(Saved data entries)
[Start of section]
Lemma ask_event (c : crowd (V := V) (T := T)) phs fab fba k sp la x lb y :
  scripted sp → INV c phs fab fba → sps !! k = Some sp → phs !! k = Some (PConfirmed la x lb y) →
  ∃ c' out, exec (EAsk k) c = Some c' ∧
    INV c' (<[k := PJoined la lb (waiting_view x y (sp_request sp)) (fresh_view y x) Asked]> phs) (fab ++ out) fba.
Proof.
  intros Hsc Hi Hsp Hk. pose proof (iv_a _ _ _ _ _ _ _ Hi) as Ha. pose proof (iv_b _ _ _ _ _ _ _ Hi) as Hb.
  destruct (iv_phase _ _ _ _ _ _ _ Hi k sp _ Hsp Hk) as (pc & Hpc & Hok).
  inversion Hok as [| | |? ? ? ? Hl Hto Hv Htoy Hsv|]; subst; clear Hok.
  destruct (si_held _ _ _ _ _ _ Hb _ _ _ _ Hk eq_refl) as (_ & _ & Huy).
  set (a1 := put_ch la (confirmed x y) (cr_a c)).
  assert (session_Open_wait la None (cr_a c) = (Ret (Ok la), a1)) as Hw.
  { rewrite (Open_wait_eq _ _ _ _ Hl). cbn [c_msg set_msg ch_buf]. reflexivity. }
  assert (views a1 la (fresh_view x y)) as Hv1.
  { split; [apply Ha|]. apply confirmed_view. cbn. apply lookup_insert_eq. }
  destruct (ask_run sp a1 la x y Hsc Hv1) as (a' & out & Hr & Hv' & Hs & Hp & Hq & Hc).
  destruct (fits_bounds sp Hsc) as (? & ? & ? & ? & ?).
  edestruct (client_moves (client_ask fuel (sp_call sp) la) (λ r, set_client k
      (match r with None => Waiting (sp_call sp) la | Some e => failed e end)) c phs fab fba k sp
      (PConfirmed la x lb y) (PJoined la lb (waiting_view x y (sp_request sp)) (fresh_view y x) Asked)
      None a' out (Waiting (sp_call sp) la) la) as (c' & He & Hi'); try done.
  - unfold client_ask. by rewrite (bind_ret _ _ _ _ _ Hw).
  - by eapply sends_put.
  - apply Hv'.
  - right. exists y, lb. split; [done|]. by eapply pieces_target.
  - by eapply pieces_wf.
  - assert (on_way (fresh_view y x) (fab ++ out) = out) as Eb.
    { unfold on_way. cbn [v_closed v_local fresh_view]. rewrite to_app, Htoy. cbn [app].
      by apply to_all; eapply pieces_target. }
    assert (on_way (waiting_view x y (sp_request sp)) fba = []) as Ea.
    { unfold on_way. cbn [v_closed v_local waiting_view]. done. }
    apply ok_joined; rewrite ?Ea, ?Eb; [apply Hv'|done| |].
    + split; try done.
      * split; cbn [v_closed v_sent v_mine v_win v_local waiting_view fresh_view]; intros ?; [done|..].
        -- exists out. by rewrite app_nil_r.
        -- rewrite Hq. lia.
        -- rewrite Hc. lia.
      * split; cbn [v_closed v_sent v_mine v_win v_local waiting_view fresh_view]; intros ?; [done|..].
        -- by exists [].
        -- by vm_compute.
        -- change (total_credit []) with 0. lia.
    + apply (stage_asked _ _ _ _ _ _ _ _ []); try done.
  - exists c', out. split; [|done]. cbn [exec_event]. by rewrite Hpc.
Qed.
(** *** Answering *)

Lemma serve_run sp s lb y x got rest :
  scripted sp → views s lb (asked_view y x got) → got ++ rest = sp_request sp →
  (rest = [] ∧ ∃ s' out vb', on_channel fuel lb (p_Server_respond mux_fuel ms hn) s = (Ret tt, s') ∧
     views s' lb vb' ∧ v_local vb' = y ∧ v_remote vb' = x ∧ v_packet vb' = channelMaxPacket ∧
     v_sent vb' = true ∧ v_closed vb' = false ∧ v_win vb' ≤ channelWindowSize ∧
     sends lb s s' (out ++ [CloseMessage x]) ∧ Forall (piece x channelMaxPacket) out ∧
     stream_to x out = sp_response sp ∧ total_credit out ≤ len (sp_request sp)) ∨
  (rest ≠ [] ∧ ∃ s', on_channel fuel lb (p_Server_respond mux_fuel ms hn) s = (Block, s')).
Proof.
  intros Hsc Hv Hq. destruct (sc_serve _ _ _ _ _ Hsc) as (Hsm & σ & Hrun & Hsent & Hrd & Hcl).
  destruct (fits_bounds sp Hsc) as (? & ? & ? & ? & _). rewrite <- Hq in Hsm, Hrun.
  destruct (on_channel_prefix (sp_size sp) fuel lb (asked_view y x got) (p_Server_respond mux_fuel ms hn) s
    rest io_EOF tt σ) as [(s' & out & e1 & Hr & Hv' & Hs & Hp & Hst & Hc & Hi & Ho & Hn)|[Hw Hne]]; try done.
  - left. rewrite Hrd in Hi. symmetry in Hi. apply app_eq_nil in Hi as [Hi ->]. rewrite app_nil_r in Hq.
    split; [done|]. exists s', out, (end_view (asked_view y x got) [] e1).
    rewrite (proj2 (Nat.eqb_neq _ _) Hcl) in Hs. cbn [v_remote asked_view v_packet v_queue] in *.
    split_and!; try done.
    + cbn [v_sent end_view]. rewrite <- Hn. by rewrite (proj2 (Nat.eqb_neq _ _) Hcl).
    + cbn [v_win end_view asked_view]. change (len (@nil byte)) with 0. pose proof (len_nonneg (end_sent e1)). lia.
    + congruence.
    + subst got. pose proof (len_nonneg (rd_data (ce_in e1))). lia.
  - by right.
Qed.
[End of section]
## Your assignment
Among the lines above, find those with the string "pose" and copy them.

## Written answer
  intros Hsc Hi Hsp Hk. pose proof (iv_a _ _ _ _ _ _ _ Hi) as Ha. pose proof (iv_b _ _ _ _ _ _ _ Hi) as Hb.
    + cbn [v_win end_view asked_view]. change (len (@nil byte)) with 0. pose proof (len_nonneg (end_sent e1)). lia.
    + subst got. pose proof (len_nonneg (rd_data (ce_in e1))). lia.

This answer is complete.